10人中7人のフランス人が「最低でも月1回はビオ食品を食べる」と回答、毎日食べる人の割合は全体の10%以上

では、どんな食品がビオと名乗れるの? 仏政府が管轄する組織「Agence bio」の公式ページより、フランス·EUに共通するビオの基準をざっくりまとめてみました。

野菜や肉などの農畜産物は、“(除草剤や殺虫剤などの)化学合成農薬不使用·遺伝子組換えの禁止、家畜はストレスの少ない環境及び有機肥料で育てられたもの”、加工食品に関しては、“着色料·合成香料·栄養強化剤の不使用、添加物は許可された47種類のみ”とされています。

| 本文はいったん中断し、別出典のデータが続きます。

Lemma profile_loop mapped present authority l selected resolved :
  match each (profile_step mapped present authority) (selected, resolved) l with
  | Some (p, r) =>
      r = note_resolved mapped l resolved /\
      ((l = [] /\ p = selected) \/
       (l <> [] /\ p <> "" /\ (selected = "" \/ selected = p) /\
        forall kv, kv ∈ l -> offered mapped present authority kv.1 = p))
  | None => ~ exists p, p <> "" /\ (selected = "" \/ selected = p) /\
      forall kv, kv ∈ l -> offered mapped present authority kv.1 = p
  end.
Proof.
  revert selected resolved. induction l as [|kv l IH]; intros selected resolved;
    [by split; [|left]|].
  cbn [each]. rewrite profile_step_eq. cbv zeta.
  set (q := offered mapped present authority kv.1).
  destruct ((q =s "") || _) eqn:E.
  - intros (p & Hp & Hs & Hall). assert (q = p) as Hq by (apply Hall, list_elem_of_here).
    apply orb_prop in E as [E|E]; bool_hyps; [congruence|]. by destruct Hs; subst.
  - bool_hyps. specialize (IH q (note_resolved mapped [kv] resolved)).
    assert (selected = "" \/ selected = q) as Hs.
    { match goal with H : _ && _ = false |- _ => apply andb_false_elim in H as [H|H] end;
        bool_hyps; auto. }
    destruct (each _ _ l) as [[p r]|].
    + destruct IH as [Hr IH]. split; [done|]. right.
      assert (q = p) as Hq by (destruct IH as [[_ ->]|(_ & _ & [?|?] & _)]; congruence).
      split; [done|]. split; [congruence|]. split; [by rewrite <- Hq|].
      intros kv' [->|Hin]%elem_of_cons; [done|].
      destruct IH as [[-> _]|(_ & _ & _ & Hall)]; [by apply not_elem_of_nil in Hin|by apply Hall].
    + intros (p & Hp & _ & Hall). apply IH. exists p. split; [done|].
      assert (q = p) as -> by (apply Hall, list_elem_of_here). split; [by right|].
      intros kv' Hin. by apply Hall, list_elem_of_further.
Qed.

Lemma note_resolved_lookup mapped l resolved id :
  note_resolved mapped l resolved !! id
  = if bool_decide (id ∈ l.*1) && (mread "" mapped id <>s "") then Some (mread "" mapped id)
    else resolved !! id.
Proof.
  revert resolved. induction l as [|[k v] l IH]; intros resolved; [done|].
  unfold note_resolved in *. cbn [fold_left fst]. rewrite IH. cbn [fmap list_fmap fst].
  destruct (decide (id ∈ l.*1)) as [Hin|Hin].
  - rewrite !bool_decide_eq_true_2 by (done || by apply list_elem_of_further).
    destruct (mread "" mapped id <>s "") eqn:E; cbn [andb]; [done|].
    destruct (mread "" mapped k <>s "") eqn:E'; [|done].
    rewrite lookup_insert_ne; [done|]. congruence.
  - rewrite (bool_decide_eq_false_2 (id ∈ l.*1)) by done. cbn [andb].
    destruct (decide (id = k)) as [->|Hne].
    + rewrite bool_decide_eq_true_2 by apply list_elem_of_here. cbn [andb].
      destruct (mread "" mapped k <>s ""); [by rewrite lookup_insert_eq|done].
    + rewrite bool_decide_eq_false_2 by (rewrite elem_of_cons; naive_solver). cbn [andb].
      destruct (mread "" mapped k <>s ""); [by rewrite lookup_insert_ne|done].
Qed.

Lemma insert_pairs {V W} (f : string -> V -> W) (m : gmap string V) (acc : gmap string W) id :
  fold_left (fun acc kv => <[kv.1 := f kv.1 kv.2]> acc) (map_range m) acc !! id
  = match m !! id with Some v => Some (f id v) | None => acc !! id end.
Proof.
  assert (forall l, NoDup l.*1 -> fold_left (fun acc kv => <[kv.1 := f kv.1 kv.2]> acc) l acc !! id
    = match (list_to_map l : gmap string V) !! id with Some v => Some (f id v) | None => acc !! id end)
    as Hl.
  { intros l. revert acc. induction l as [|[k v] l IH]; intros acc Hnd; [done|].
    cbn [fold_left fst snd fmap list_fmap] in *. apply NoDup_cons in Hnd as [Hk Hnd].
    rewrite IH by done. cbn [list_to_map foldr uncurry]. destruct (decide (id = k)) as [->|Hne].
    - rewrite lookup_insert_eq. rewrite not_elem_of_list_to_map_1 by done. by rewrite lookup_insert_eq.
    - by rewrite !lookup_insert_ne. }
  rewrite Hl by apply range_NoDup_fst. f_equal.
  by rewrite (list_to_map_proper _ _ (range_NoDup_fst m) (map_range_perm m)), list_to_map_to_list.
Qed.

Lemma delete_pairs {V W} (m : gmap string V) (acc : gmap string W) id :
  fold_left (fun acc kv => delete kv.1 acc) (map_range m) acc !! id
  = match m !! id with Some _ => None | None => acc !! id end.
Proof.
  assert (forall l (acc : gmap string W), fold_left (fun acc (kv : string * V) => delete kv.1 acc) l acc !! id
    = if bool_decide (id ∈ l.*1) then None else acc !! id) as Hl.
  { induction l as [|[k v] l IH]; intros acc'; [done|]. cbn [fold_left fst fmap list_fmap].
    rewrite IH. destruct (decide (id ∈ l.*1)) as [Hin|Hin].
    - rewrite !bool_decide_eq_true_2; [done|by apply list_elem_of_further|done].
    - rewrite bool_decide_eq_false_2 by done. destruct (decide (id = k)) as [->|Hne].
      + rewrite bool_decide_eq_true_2 by apply list_elem_of_here. by rewrite lookup_delete_eq.
      + rewrite bool_decide_eq_false_2 by (rewrite elem_of_cons; naive_solver).
        by rewrite lookup_delete_ne. }
  rewrite Hl. destruct (m !! id) as [v|] eqn:E.
  - rewrite bool_decide_eq_true_2; [done|]. apply list_elem_of_fmap. exists (id, v).
    split; [done|]. by apply elem_of_range.
  - rewrite bool_decide_eq_false_2; [done|]. intros ([k v] & -> & Hin%elem_of_range)%list_elem_of_fmap.
    simpl in E. congruence.
Qed.

(** The profile verified before for this epoch of the stream, and what a stream
    is offered by a configuration. *)
Definition verified (g : Gateway) (id epoch : string) : string :=
  match gProfileAuthority g !! id with
  | Some a => if gpEpoch a =s epoch then gpProfileID a else ""
  | None => ""
  end.

Definition offer (mapped : gmap string string) (mappingsPresent : bool) (g : Gateway)
    (id epoch : string) : string :=
  if mread "" mapped id <>s "" then mread "" mapped id
  else if mappingsPresent then "" else verified g id epoch.

Lemma offer_pruned current mapped present g id epoch :
  current !! id = Some epoch ->
  offer mapped present g id epoch
  = offered mapped present (prune_profiles current (gProfileAuthority g)) id.
Proof.
  intros Hc. unfold offer, offered, verified. destruct (mread "" mapped id <>s ""); [done|].
  destruct present; cbn [negb]; [done|]. unfold mread.
  pose proof (prune_profiles_spec current (gProfileAuthority g) id) as Hp.
  destruct (prune_profiles current (gProfileAuthority g) !! id) as [a|].
  - destruct (proj1 (Hp a) eq_refl) as [-> Ha]. replace epoch with (gpEpoch a) by congruence.
    by rewrite seqb_refl.
  - destruct (gProfileAuthority g !! id) as [a|]; [|done].
    destruct (gpEpoch a =s epoch) eqn:Ee; [|done]. bool_hyps.
    exfalso. cut (None = Some a); [done|]. apply Hp. split; congruence.
Qed.

Lemma empty_of_current (current : gmap string string)
    (authority : gmap string GatewayProfileAuthority) :
  (forall id a, authority !! id = Some a -> False) -> authority = ∅.
Proof.
  intros Ha. apply map_empty. intros i. apply eq_None_not_Some. intros [a Hi]. by eapply Ha.
Qed.

Lemma resolved_lookup mapped (current : gmap string string) id :
  note_resolved mapped (map_range current) ∅ !! id
  = match current !! id with
    | Some _ => if mread "" mapped id <>s "" then Some (mread "" mapped id) else None
    | None => None
    end.
Proof.
  rewrite note_resolved_lookup, lookup_empty. destruct (current !! id) as [v|] eqn:E.
  - rewrite bool_decide_eq_true_2; [done|]. apply list_elem_of_fmap. exists (id, v).
    split; [done|]. by apply elem_of_range.
  - rewrite bool_decide_eq_false_2; [done|]. intros ([k v] & -> & Hin%elem_of_range)%list_elem_of_fmap.
    simpl in E. congruence.
Qed.

(** A profile is selected only when a stream executes. *)
Lemma profile_for_assignments_ok current mapped g :
  let '((p, ok), _) := GatewayProfileForAssignments current mapped true g in
  ok = true -> current <> ∅.
Proof.
  unfold GatewayProfileForAssignments. cbv zeta.
  destruct (each _ _ _) as [[p r]|] eqn:E; [|done]. intros Hp ->.
  assert (map_range (∅ : gmap string string) = []) as Hn
    by (apply nil_length_inv; by rewrite length_range).
  rewrite Hn in E. cbn [each] in E. injection E as <- _. done.
Qed.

また、フランスのビオ化粧品・日用品に関しては「Ecocert(エコサート)」として、食品と同じように基準が定められています。フランスの基準「エコサート」ではなく、オーガニック化粧品の世界基準「Cosmos Organic(コスモスオーガニック)」マークが付いていることも。

代表的なものをピックアップ!

ぜ~んぶビオ!

現在のフランスでは、食品から日用品まで、日常生活に必要なものはほぼすべて、ビオ製品として手に入ります。こちらのスーパーや、ビオショップで購入した商品をご紹介していきましょう!

スペイン産オレンジ、カマンベールのような味わいのやわらかなチーズ「ブリック」、卵

野菜や果物、肉や肉加工品、牛乳やチーズなどの乳製品、ジュースやコーヒーなどの飲料、パンにスイーツ、クッキーやチョコレートなどの菓子類はその一例です。これらは、なんとなく想像がつくのではないでしょうか?

また、フランス人の大好きな“冷凍食品”もビオ製品が充実。シンプルに野菜や果物を冷凍したものから、ピザや惣菜タルト、スープといった冷食もビオのものが売られています。

左から:豆乳、泡ワインプロセッコ、コーヒーマシン「ドルチェグスト」用カプセル

さらに、ワインやビール、近頃はリキュールなどのアルコール類もビオ製品が増えています。おつまみとして人気のポテチもビオ! もちろん、食後や休憩に欠かせないエスプレッソも、ビオのものが充実。

左から:栗粉を配合した素朴な味のチョコがけクッキー、赤ちゃん用保湿クリーム、薄味で軽やかな食感のポテチ

食品以外では、オムツにベビーオイルといったベビー用品、シャンプーや歯磨き粉などの日用品に化粧品などもビオ製品になっています。

「ビオだからおいしい」わけではない・・・?

ビオ食品と聞くと「有機栽培だから新鮮でおいしいはず」。そう思う人も多いのではないでしょうか? 確かに産地直送のビオ野菜や果物は新鮮で味もよいですが、ビオの加工食品や仏スーパーの新鮮さに欠けるビオの生鮮食品となると、話は変わってきます。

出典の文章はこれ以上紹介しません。